= Assigned task =
Start at the line in the entries below that contains "history_dir ;;; provided (fe_copy provider path backup_path)", stop at the line that contains "let backup_path := if", and output exactly the lines in that span, both ends included.

= Exercise material =
* * *

(** Written beside, then moved over; where that is refused, written directly. *)
Definition atomic_write_via_temp (provider : N) (path contents : list Z) : FS unit :=
  id <- new_id ;;
  let temp_path := path ++ lit ".vibessh-tmp-" ++ uuid_text id in
  provided (fp_write_file provider temp_path contents) ;;;
  moved <- dtry (provided (fe_rename provider temp_path path)) ;;
  match moved with
  | Ok _ => dret tt
  | Err _ =>
      result <- dtry (provided (fp_write_file provider path contents)) ;;
      dtry (provided (fp_delete provider temp_path)) ;;;
      match result with Ok _ => dret tt | Err e => dthrow e end
  end.
Definition save_in_one_call (provider : N) (path contents : list Z) (backup_path : option (list Z)) : FS (option (result AppError unit)) :=
  provided (fun w => let '(r, w) := fe_save_in_one_call provider path contents backup_path w in (Ok r, w)).
Definition atomic_write (provider : N) (path contents : list Z) : FS unit :=
  saved <- save_in_one_call provider path contents None ;;
  match saved with
  | Some (Ok _) => dret tt
  | Some (Err e) => dthrow e
  | None => atomic_write_via_temp provider path contents
  end.

Definition history_entry_path (path : list Z) (timestamp : Z) : list Z := history_dir_for path ++ [47] ++ se_stamp timestamp.
Definition back_up_in_place (provider : N) (path backup_path : list Z) : FS unit :=
  copied <- dtry (provided (fe_copy provider path backup_path)) ;;
  match copied with
  | Ok _ => dret tt
  | Err first =>
      match rsplit_once 47 backup_path with
      | None => dthrow first
      | Some (history_dir, _) => create_directory_all provider history_dir ;;; provided (fe_copy provider path backup_path)
      end
  end.
Definition save_file (application_id : N) (path contents : list Z) (backup : bool) : FS unit :=
  with_provider application_id (
    now <- clock ;;
    let backup_path := if backup then Some (history_entry_path path now) else None in
    saved <- save_in_one_call application_id path contents backup_path ;;
    match saved with
    | Some (Ok _) => dret tt
    | Some (Err e) => dthrow e
    | None =>
        match backup_path with Some backup_path => dtry (back_up_in_place application_id path backup_path) ;;; dret tt | None => dret tt end ;;;
        atomic_write_via_temp application_id path contents
    end).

* * *

= Expected answer =
      | Some (history_dir, _) => create_directory_all provider history_dir ;;; provided (fe_copy provider path backup_path)
      end
  end.
Definition save_file (application_id : N) (path contents : list Z) (backup : bool) : FS unit :=
  with_provider application_id (
    now <- clock ;;
    let backup_path := if backup then Some (history_entry_path path now) else None in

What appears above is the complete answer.